* **TRY IT**
Nothing should appear in the answer except the lines from the one containing "n_air := edit" through the end of the listing, repeated exactly.

[INPUT]

(* ===== verification/Network.v ===== *)
(** * An abstract network of peers

    Peers that edit, announce, receive and refuse versions, and start again.
    A peer's reaction to an announce is [Sync.receive], which the announce
    branch of [sync_loop] refines, or, when the transfer fails, nothing; its
    reaction to an edit is the clock step of [handle_local_change].  Announces
    are delivered late, repeatedly, in any order or not at all.  When a peer
    may edit, and what it holds after a new start, is up to a [policy]: the
    peers agree under [careful]; [skew_diverges] and [restart_diverges] show
    that they need not otherwise. *)

From stdpp Require Import functions.
From S2P Require Import Prelude World Tree Clock External Instances Share Crypto Shadow Sync.

(** ** The network *)

(** [current.map(|s| s.clock.clone()).unwrap_or_default()], then incremented. *)
Definition held_clock (l : option Version) : VectorClock :=
  match l with Some v => v_clock v | None => new end.

Definition edit (l : option Version) (p : string) (t : Z) (h : string) : Version :=
  {| v_clock := increment (held_clock l) p; v_ts := t; v_hash := h |}.

(** [n_air]: every version ever announced; [n_log]: the edits each peer has
    made, a ghost of the proof. *)
Record network := {
  n_peers : string -> option Version;
  n_air : list Version;
  n_log : string -> list (Z * string);
}.

Definition start : network := {| n_peers := fun _ => None; n_air := []; n_log := fun _ => [] |}.

Definition do_edit (s : network) (p : string) (t : Z) (h : string) : network :=
  {| n_peers := <[p := Some (edit (n_peers s p) p t h)]> (n_peers s);
     n_air := edit (n_peers s p) p t h :: n_air s;
     n_log := <[p := n_log s p ++ [(t, h)]]> (n_log s) |}.

(** A peer hears an announce and decides it; a transfer it needs succeeds (one
    that fails is [step_refuse]). *)
Definition do_deliver (s : network) (p : string) (r : Version) : network :=
  {| n_peers := <[p := receive (n_peers s p) r]> (n_peers s);
     n_air := option_list (receive (n_peers s p) r) ++ n_air s;
     n_log := n_log s |}.

(** A peer starts again and holds [l]. *)
Definition do_restart (s : network) (p : string) (l : option Version) : network :=
  {| n_peers := <[p := l]> (n_peers s); n_air := option_list l ++ n_air s; n_log := n_log s |}.

Inductive delivers (s : network) : network -> Prop :=
| delivers_at p r : r ∈ n_air s -> delivers s (do_deliver s p r).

[/INPUT]

* **PROBLEM SOLUTION**
     n_air := edit (n_peers s p) p t h :: n_air s;
     n_log := <[p := n_log s p ++ [(t, h)]]> (n_log s) |}.

(** A peer hears an announce and decides it; a transfer it needs succeeds (one
    that fails is [step_refuse]). *)
Definition do_deliver (s : network) (p : string) (r : Version) : network :=
  {| n_peers := <[p := receive (n_peers s p) r]> (n_peers s);
     n_air := option_list (receive (n_peers s p) r) ++ n_air s;
     n_log := n_log s |}.

(** A peer starts again and holds [l]. *)
Definition do_restart (s : network) (p : string) (l : option Version) : network :=
  {| n_peers := <[p := l]> (n_peers s); n_air := option_list l ++ n_air s; n_log := n_log s |}.

Inductive delivers (s : network) : network -> Prop :=
| delivers_at p r : r ∈ n_air s -> delivers s (do_deliver s p r).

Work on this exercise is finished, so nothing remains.